Apesar desses resultados, o biólogo brasileiro, Fernando Reinach, levantou, em artigo publicado no jornal Estadão no último dia 5 de junho, a hipótese de que a eficácia da CoronaVac pode não estar se confirmando no Chile ao ser comparada com outros imunizantes. A dívida surgiu pelo fato de ocorrer no país sul-americano, assim como aconteceu em Serrana, um aumento de casos de Covid-19 nas últimas semanas, antes de se atingir 75% da população com o imunizante.
Bolsonaro se baseou em dúvidas como a de Fernando Reinach e outros para voltar a atacar a CoronaVac e, por conseguinte, toda a vacinação contra a Covid-19.
O biólogo cita que “no Chile onde mais de 40% da população foi vacinada com duas doses ainda são registrados 400 casos por dia por milhão de habitantes. Esse número vem crescendo e é muito maior que o registrado no Brasil, que, com 10% da população vacinada, tem pouco menos de 300 novos casos por dia por milhão de habitantes”.
COM 75% DE VACINADOS, NÚMERO DE CASOS DESPENCA
Entretanto, como pode ser visto no gráfico do estudo de Serrana (acima), o número de casos na cidade ainda estava subindo quando o nível de imunização estava no mesmo nível do que hoje está o Chile. Esse índice só despencou depois que o nível de imunização atingiu 75% ou mais da população.

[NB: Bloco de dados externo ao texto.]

(* ===== verification/SlabObjThms.v ===== *)
(** * slabObjLRU refines its abstract cache

    The hash table holds links of the object queues, whose data are the objects.  Hits,
    insertions, the eviction of a slab and that of an object, as changes of the relation of
    SlabRel and of the queues of the classes. *)

From S2P Require Import Prelude Store HashTable Buckets HashTableSpec Cache CacheSpec Policies CacheThms.
From S2P Require Import Glib SlabCommon SlabPolicies SlabSpec SlabRel SlabThms SlabObjSpec.

(** ** The relation *)

Section objs.
  Context {T Q D : Type} {GT : GHashTable T} {GK : GHashTableKeys T} {GQ : GQueue Q} {GD : GDataQueue D}.
  Context {GTL : GHashTableLaws T} {GQL : GQueueLaws Q} {GDL : GDataQueueLaws D}.
  Context (ssize n_total csize : Z) (s0 : store) (ht0 : hashtable).
  Context (Hmax : 0 < n_total < 2 ^ 64) (Hssize : 0 <= ssize < 2 ^ 32).
  #[local] Abbreviation slab_state := (SlabCommon.slab_state T Q D).
  #[local] Set Default Proof Using "Type*".

(** the object of an id: the data of the link in the hash table *)
Definition node_idx (st : slab_state) (id : Z) : Z :=
  let node := g_hash_table_lookup (ss_hashtable st) id in
  if node =? 0 then 0 else default 0 (ss_links st !! node).

  #[local] Abbreviation rel := (slabs_rel node_idx ssize n_total csize s0 ht0).

(** the links of a class, of all links with their entries by recency *)
Definition class_links (c : Z) (L : list (Z * entry)) : list Z := (filter (fun x => slabclass_of x.2.2 = c) L).*1.

(** the object queues hold the links [L] *)
Definition queues_ok (st : slab_state) (L : list (Z * entry)) : Prop := forall c, 0 <= c < N_SLABCLASS ->
  exists q, obj_queues st !! Z.to_nat c = Some q /\ queue_links q = class_links c L.

(** the entries of a slab have its class *)
Definition classed (s : aslab) : Prop := Forall (fun e => slabclass_of e.2 = a_class s) (a_items s).

(** a link in the hash table; it is not one of the global queue *)
Definition link_ok (st : slab_state) (R : list row) (x : Z * entry) : Prop :=
  g_hash_table_lookup (ss_hashtable st) x.2.1 = x.1 /\ 0 < x.1 < ss_fresh st /\ x.1 ∉ r_node <$> R.

Record obj_rel (P : list (Z * entry)) (st : slab_state) (R : list row) (L : list (Z * entry)) : Prop := {
  or_rel : rel P st R;
  or_perm : L.*2 ≡ₚ all_items (r_abs <$> R);
  or_nodup : NoDup L.*1;
  or_links : Forall (link_ok st R) L;
  or_queues : queues_ok st L;
  or_absent : forall id, id ∉ (all_items (r_abs <$> R)).*1 -> g_hash_table_lookup (ss_hashtable st) id = 0;
  or_classed : Forall classed (r_abs <$> R);
  or_strategy : sp_slab_move_strategy (ss_params st) = no_automove
}.

(** the abstract cache of the rows and links *)
Definition ocache_of (R : list row) (L : list (Z * entry)) : ocache := mk_ocache (r_abs <$> R) L.*2.

Lemma or_ids P st R L : obj_rel P st R L -> NoDup L.*2.*1.
Proof. intros H. rewrite (or_perm _ _ _ _ H). apply (or_rel _ _ _ _ H). Qed.

Lemma or_cached P st R L id : obj_rel P st R L -> cached id L.*2 = cached id (all_items (r_abs <$> R)).
Proof.
  intros H. destruct (cached id (all_items _)) eqn:E.
  - apply cached_spec in E. apply cached_spec. by rewrite (or_perm _ _ _ _ H).
  - apply cached_false in E. apply cached_false. by rewrite (or_perm _ _ _ _ H).
Qed.

(** the object and the slab of a link *)
Lemma link_row P st R L x : obj_rel P st R L -> x ∈ L -> link_ok st R x /\
    exists R1 r R2 i o t, R = R1 ++ r :: R2 /\ row_ok node_idx ssize st r /\ r_objs r !! i = Some o /\
      a_items (r_abs r) !! i = Some x.2 /\ holds_id x.2.1 (r_abs r) /\ a_class (r_abs r) = slabclass_of x.2.2 /\
      ss_links st !! x.1 = Some o /\ 0 < o /\
      ss_objs st !! o = Some (mk_slab_obj x.2.1 x.2.2 t (r_slab r) (Z.of_nat i)).
Proof.
  intros H Hx. pose proof (proj1 (Forall_forall _ _) (or_links _ _ _ _ H) x Hx) as Hlk. split; [done|].
  assert (Hi : x.2 ∈ all_items (r_abs <$> R)) by (rewrite <- (or_perm _ _ _ _ H); by apply list_elem_of_fmap_2).
  assert (Hin : x.2.1 ∈ (all_items (r_abs <$> R)).*1) by (by apply list_elem_of_fmap_2).
  destruct (find_row _ _ _ _ _ _ _ _ _ _ (or_rel _ _ _ _ H) Hin) as (R1 & r & R2 & i & o & e & t & -> & Hok & Ho & He & Eid & Hh & Hidx & Hp & Hobj).
  assert (Hr : r_abs r ∈ r_abs <$> R1 ++ r :: R2) by (apply list_elem_of_fmap_2, elem_of_app; right; by left).
  assert (He' : e ∈ a_items (r_abs r)) by (by eapply list_elem_of_lookup_2).
  assert (Hre : e ∈ all_items (r_abs <$> R1 ++ r :: R2)) by (apply list_elem_of_bind; by exists (r_abs r)).
  assert (Ee : e = x.2) by (by apply (fmap_nodup_inj fst (all_items (r_abs <$> R1 ++ r :: R2)) e x.2 (sr_ids _ _ _ _ _ _ _ _ _ (or_rel _ _ _ _ H)))).
  subst e. exists R1, r, R2, i, o, t. destruct Hlk as (Hl & Hpos & _).
  pose proof (proj1 (Forall_forall _ _) (proj1 (Forall_forall _ _) (or_classed _ _ _ _ H) _ Hr) x.2 He') as Hc. cbn beta in Hc.
  unfold node_idx in Hidx. rewrite Hl in Hidx. destruct (Z.eqb_spec x.1 0); [lia|].
  destruct (ss_links st !! x.1) as [o'|]; cbn in Hidx; [|lia]. subst o'. by split_and!.
Qed.

(** the link of a cached id *)
Lemma find_link (L : list (Z * entry)) id : id ∈ L.*2.*1 -> exists L1 x L2, L = L1 ++ x :: L2 /\ x.2.1 = id /\ x ∈ L.
Proof.
  clear. intros Hin. apply list_elem_of_fmap in Hin as (e & -> & (x & -> & Hx)%list_elem_of_fmap).
  pose proof Hx as Hx'. apply list_elem_of_split in Hx' as (L1 & L2 & ->). by exists L1, x, L2.
Qed.

(** *** Links *)

Lemma class_links_app c L1 L2 : class_links c (L1 ++ L2) = class_links c L1 ++ class_links c L2.
Proof. clear. unfold class_links. by rewrite filter_app, fmap_app. Qed.

Lemma class_links_cons c x L : class_links c (x :: L) = (if decide (slabclass_of x.2.2 = c) then [x.1] else []) ++ class_links c L.
Proof. clear. unfold class_links. rewrite filter_cons. by case_decide. Qed.

Lemma class_links_nodup c L : NoDup L.*1 -> NoDup (class_links c L).
Proof.
  clear. intros H. unfold class_links. eapply sublist_NoDup; [exact H|]. apply fmap_sublist, sublist_filter.
Qed.
(* ===== verification/TextReaderSpec.v ===== *)
(** * Correctness of the text trace readers *)

From Stdlib Require Import Ascii.
From S2P Require Import Prelude.
From S2P Require Import Store.
From S2P Require Import LibCsv.
From S2P Require Import ReaderBase.
From S2P Require Import BinReader.
From S2P Require Import Reader.

Abbreviation len l := (Z.of_nat (length l)).

(** ** The bytes of the mapping *)

Lemma mapping_from_at r pre rest :
  mapped_file r = pre ++ rest -> exists pad, mapping_from r (len pre) = rest ++ pad.
Proof.
  intros Hf. unfold mapping_from, file_size. rewrite Hf.
  exists (replicate (Z.to_nat (- len (pre ++ rest) mod PAGE_SIZE)) 0).
  rewrite length_app. unfold PAGE_SIZE. destruct (Z.leb_spec (len pre) (Z.of_nat (length pre + length rest) + 4096)); [|lia].
  rewrite Nat2Z.id, <- app_assoc. by rewrite drop_app_length.
Qed.

Lemma read_bytes_at r pre b rest off n :
  mapped_file r = pre ++ b ++ rest -> off = len pre -> n = len b -> read_bytes r off n = Ok b.
Proof.
  intros Hf -> ->. destruct (mapping_from_at r pre (b ++ rest) Hf) as [pad Hm].
  unfold read_bytes. rewrite Hm, Nat2Z.id, <- app_assoc, take_app_length.
  by rewrite Z.eqb_refl, !(proj2 (Z.leb_le 0 _)) by lia.
Qed.

Lemma memchr_found t c rest n : c ∉ t -> (length t < n)%nat -> memchr (t ++ c :: rest) c n = Ok (Some (len t)).
Proof.
  revert n. induction t as [|b t IH]; intros [|n] Hc Hn; try (simpl in Hn; lia).
  - cbn [memchr app]. by rewrite Z.eqb_refl.
  - apply not_elem_of_cons in Hc as [Hb Hc]. cbn [memchr app]. rewrite (proj2 (Z.eqb_neq b c)) by congruence.
    rewrite IH by (done || (simpl in Hn; lia)). cbn [rbind length]. do 2 f_equal. lia.
Qed.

Assim como ocorreu no inicio da pesquisa de Serrana, onde também houve aumento de casos antes de fosse atingido um índice de 75% ou mais de imunização, a dúvida levantada por Reinach sobre o Chile é compreensível. No entanto, todos os trabalhos, inclusive no Uruguai apontam noutra direção.
A CoronaVac foi capaz de reduzir em 97% a mortalidade por Covid-19 no Uruguai, segundo estudo preliminar feito pelo Ministério da Saúde daquele país e divulgado no dia 27 de maio. Os dados mostram ainda que o imunizante da Pfizer também teve alta proteção contra as mortes, ainda que em patamar inferior ao da CoronaVac: 80%. O governo uruguaio, contudo, solicitou cautela na interpretação dos dados e na comparação com outras vacinas, já que os resultados não foram estratificados segundo faixa etária, presença de comorbidades e risco de exposição ao vírus.
Um artigo científico preliminar divulgado em 11 de abril na revista Lancet aponta que a eficácia da CoronaVac contra a Covid-19 é maior do que o dado anteriormente divulgado. A chamada eficácia primária, que representa a proteção da vacina contra a doença em qualquer intensidade, passou de 50,38% para 50,7%, chegando a 62,3% com intervalos maiores que 21 dias entre as doses. Contra casos moderados, o imunizante tem eficácia de 83,7%, quando o dado anterior apontava 78%.
“É MUITO COMPLICADO COMPARAR VACINAS”, DIZ INFECTOLOGISTA
Já um outro estudo preliminar divulgado no dia 21 de maio indica que a efetividade da CoronaVac cai conforme a idade e varia de 61,8% a 28% a partir dos 70 anos. O trabalho mostra também que o imunizante não confere nenhuma proteção com apenas uma dose. Na média, a efetividade após 14 dias da segunda dose ficou em 42% no grupo de idosos analisado. O índice é inferior ao verificado nos testes clínicos da vacina no Brasil, feitos majoritariamente com voluntários mais jovens.
Sobre opiniões a cerca de uma suposta superioridade de umas vacinas sobre outras, a infectologista do Hospital Sírio-Libanês Mirian Dalben afirma que todas as vacinas disponíveis hoje no País são eficazes e seguras. “É muito complicado comparar a eficácia global das vacinas”, diz.
“O estudo da Pfizer foi feito antes da maioria das variantes surgir, no meio do ano passado, e a da CoronaVac, depois.” “Lançadas após a fase três das pesquisas, todas elas ainda passam por acompanhamento para se medir a eficácia em populações maiores ao longo do tempo, a chamada fase 4”, disse ela. “Pode ser que depois de um tempo, no futuro, possa se dizer que uma é melhor que a outra para determinada população”, afirma a infectologista. “Agora, o importante é tomar qualquer uma das três e não adiar. Não dá para ser sommelier de vacina”, conclui a médica.